WORK ITEM. Reproduce exactly the lines that run from the start of the records below to the line with "intros Hin Ha", inclusive.

Saved data entries:

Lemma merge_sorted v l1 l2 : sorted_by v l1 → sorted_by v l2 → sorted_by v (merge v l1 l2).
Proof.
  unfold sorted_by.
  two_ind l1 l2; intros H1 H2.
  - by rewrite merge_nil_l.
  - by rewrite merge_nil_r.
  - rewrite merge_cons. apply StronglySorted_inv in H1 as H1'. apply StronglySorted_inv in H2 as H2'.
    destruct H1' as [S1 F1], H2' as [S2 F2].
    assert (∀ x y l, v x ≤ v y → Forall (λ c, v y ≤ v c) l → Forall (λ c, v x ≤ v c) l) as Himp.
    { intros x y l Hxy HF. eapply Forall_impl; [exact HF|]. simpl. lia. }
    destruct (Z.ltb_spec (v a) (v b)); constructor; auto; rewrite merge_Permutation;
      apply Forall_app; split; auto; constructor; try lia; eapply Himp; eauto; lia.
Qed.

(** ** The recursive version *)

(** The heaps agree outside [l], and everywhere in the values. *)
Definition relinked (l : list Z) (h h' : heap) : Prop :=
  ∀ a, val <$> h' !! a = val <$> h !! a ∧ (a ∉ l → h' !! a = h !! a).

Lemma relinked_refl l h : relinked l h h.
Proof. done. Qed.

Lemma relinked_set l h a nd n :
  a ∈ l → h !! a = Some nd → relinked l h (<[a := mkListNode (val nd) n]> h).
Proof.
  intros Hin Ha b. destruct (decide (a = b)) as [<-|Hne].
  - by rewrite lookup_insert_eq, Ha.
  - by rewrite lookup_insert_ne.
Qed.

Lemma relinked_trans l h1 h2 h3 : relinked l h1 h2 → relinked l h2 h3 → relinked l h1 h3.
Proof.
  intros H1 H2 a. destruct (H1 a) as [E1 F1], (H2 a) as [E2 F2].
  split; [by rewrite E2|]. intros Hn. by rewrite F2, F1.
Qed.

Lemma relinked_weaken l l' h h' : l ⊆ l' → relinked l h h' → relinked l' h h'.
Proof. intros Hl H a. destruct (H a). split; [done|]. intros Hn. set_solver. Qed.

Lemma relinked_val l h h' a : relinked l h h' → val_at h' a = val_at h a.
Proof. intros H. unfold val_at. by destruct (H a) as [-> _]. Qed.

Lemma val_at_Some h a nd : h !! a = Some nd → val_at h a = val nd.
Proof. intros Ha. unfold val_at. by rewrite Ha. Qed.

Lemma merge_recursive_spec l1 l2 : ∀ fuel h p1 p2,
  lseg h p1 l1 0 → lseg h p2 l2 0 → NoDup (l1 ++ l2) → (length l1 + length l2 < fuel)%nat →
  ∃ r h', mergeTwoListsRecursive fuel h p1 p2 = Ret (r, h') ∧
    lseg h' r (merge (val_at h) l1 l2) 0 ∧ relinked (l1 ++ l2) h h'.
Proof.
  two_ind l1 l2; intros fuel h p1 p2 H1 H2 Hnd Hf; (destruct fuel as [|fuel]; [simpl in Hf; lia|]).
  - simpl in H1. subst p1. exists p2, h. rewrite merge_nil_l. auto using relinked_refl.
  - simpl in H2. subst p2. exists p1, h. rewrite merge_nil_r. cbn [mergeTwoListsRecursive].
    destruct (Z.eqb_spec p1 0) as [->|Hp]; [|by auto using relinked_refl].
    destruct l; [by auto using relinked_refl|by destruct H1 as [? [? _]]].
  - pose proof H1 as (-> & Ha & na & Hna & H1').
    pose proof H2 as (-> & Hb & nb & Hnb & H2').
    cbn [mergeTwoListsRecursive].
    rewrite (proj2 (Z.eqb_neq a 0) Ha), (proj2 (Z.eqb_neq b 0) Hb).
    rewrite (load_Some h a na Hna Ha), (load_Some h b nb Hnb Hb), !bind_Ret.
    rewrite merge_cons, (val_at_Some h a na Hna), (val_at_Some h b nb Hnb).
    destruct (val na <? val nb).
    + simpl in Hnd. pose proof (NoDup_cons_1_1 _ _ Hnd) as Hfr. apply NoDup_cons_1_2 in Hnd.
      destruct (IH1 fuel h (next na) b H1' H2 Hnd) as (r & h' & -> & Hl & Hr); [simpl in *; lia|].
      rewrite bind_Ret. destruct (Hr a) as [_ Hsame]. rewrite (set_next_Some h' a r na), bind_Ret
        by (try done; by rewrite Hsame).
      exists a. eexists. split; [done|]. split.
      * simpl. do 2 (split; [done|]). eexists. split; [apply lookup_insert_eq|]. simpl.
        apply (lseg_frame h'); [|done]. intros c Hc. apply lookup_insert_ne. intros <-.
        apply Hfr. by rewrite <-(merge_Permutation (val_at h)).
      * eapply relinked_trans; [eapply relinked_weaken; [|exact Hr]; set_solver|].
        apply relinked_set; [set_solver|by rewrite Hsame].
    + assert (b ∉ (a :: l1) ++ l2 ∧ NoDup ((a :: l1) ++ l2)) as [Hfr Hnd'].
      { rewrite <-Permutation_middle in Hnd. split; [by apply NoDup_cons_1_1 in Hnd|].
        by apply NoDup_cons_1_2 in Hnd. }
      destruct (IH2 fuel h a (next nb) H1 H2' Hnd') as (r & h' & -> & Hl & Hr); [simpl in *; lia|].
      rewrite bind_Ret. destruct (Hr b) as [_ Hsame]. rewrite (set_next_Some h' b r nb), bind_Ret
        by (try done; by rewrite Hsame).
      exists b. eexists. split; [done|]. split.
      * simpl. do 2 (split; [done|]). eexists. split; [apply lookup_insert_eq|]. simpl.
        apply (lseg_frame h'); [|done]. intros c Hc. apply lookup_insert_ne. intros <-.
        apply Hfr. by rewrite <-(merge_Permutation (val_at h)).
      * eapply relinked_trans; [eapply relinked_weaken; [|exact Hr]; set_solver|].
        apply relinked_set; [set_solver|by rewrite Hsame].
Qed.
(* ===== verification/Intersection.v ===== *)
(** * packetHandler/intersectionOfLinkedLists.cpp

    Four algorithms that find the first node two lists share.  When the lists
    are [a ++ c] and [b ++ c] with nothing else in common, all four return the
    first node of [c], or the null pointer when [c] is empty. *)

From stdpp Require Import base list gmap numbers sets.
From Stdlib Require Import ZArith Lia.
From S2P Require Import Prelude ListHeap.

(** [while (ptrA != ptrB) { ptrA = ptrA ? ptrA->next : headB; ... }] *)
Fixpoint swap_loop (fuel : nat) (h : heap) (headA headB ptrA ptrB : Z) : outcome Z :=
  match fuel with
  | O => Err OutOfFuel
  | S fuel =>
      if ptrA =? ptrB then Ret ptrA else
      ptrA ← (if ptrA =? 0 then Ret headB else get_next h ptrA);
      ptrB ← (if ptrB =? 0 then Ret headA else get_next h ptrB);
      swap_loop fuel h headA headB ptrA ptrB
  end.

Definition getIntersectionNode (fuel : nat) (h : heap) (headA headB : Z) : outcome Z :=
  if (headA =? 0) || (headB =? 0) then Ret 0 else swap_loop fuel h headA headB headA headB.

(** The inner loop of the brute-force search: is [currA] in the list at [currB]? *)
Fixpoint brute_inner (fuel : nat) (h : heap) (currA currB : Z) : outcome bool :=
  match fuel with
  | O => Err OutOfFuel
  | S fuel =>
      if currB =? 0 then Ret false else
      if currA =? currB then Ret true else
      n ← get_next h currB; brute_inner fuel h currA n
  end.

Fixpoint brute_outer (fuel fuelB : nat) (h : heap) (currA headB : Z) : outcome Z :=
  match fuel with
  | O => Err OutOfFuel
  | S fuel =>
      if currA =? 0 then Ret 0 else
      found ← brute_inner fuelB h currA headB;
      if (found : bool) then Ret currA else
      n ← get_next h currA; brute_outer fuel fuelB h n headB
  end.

RESULT.
Lemma merge_sorted v l1 l2 : sorted_by v l1 → sorted_by v l2 → sorted_by v (merge v l1 l2).
Proof.
  unfold sorted_by.
  two_ind l1 l2; intros H1 H2.
  - by rewrite merge_nil_l.
  - by rewrite merge_nil_r.
  - rewrite merge_cons. apply StronglySorted_inv in H1 as H1'. apply StronglySorted_inv in H2 as H2'.
    destruct H1' as [S1 F1], H2' as [S2 F2].
    assert (∀ x y l, v x ≤ v y → Forall (λ c, v y ≤ v c) l → Forall (λ c, v x ≤ v c) l) as Himp.
    { intros x y l Hxy HF. eapply Forall_impl; [exact HF|]. simpl. lia. }
    destruct (Z.ltb_spec (v a) (v b)); constructor; auto; rewrite merge_Permutation;
      apply Forall_app; split; auto; constructor; try lia; eapply Himp; eauto; lia.
Qed.

(** ** The recursive version *)

(** The heaps agree outside [l], and everywhere in the values. *)
Definition relinked (l : list Z) (h h' : heap) : Prop :=
  ∀ a, val <$> h' !! a = val <$> h !! a ∧ (a ∉ l → h' !! a = h !! a).

Lemma relinked_refl l h : relinked l h h.
Proof. done. Qed.

Lemma relinked_set l h a nd n :
  a ∈ l → h !! a = Some nd → relinked l h (<[a := mkListNode (val nd) n]> h).
Proof.
  intros Hin Ha b. destruct (decide (a = b)) as [<-|Hne].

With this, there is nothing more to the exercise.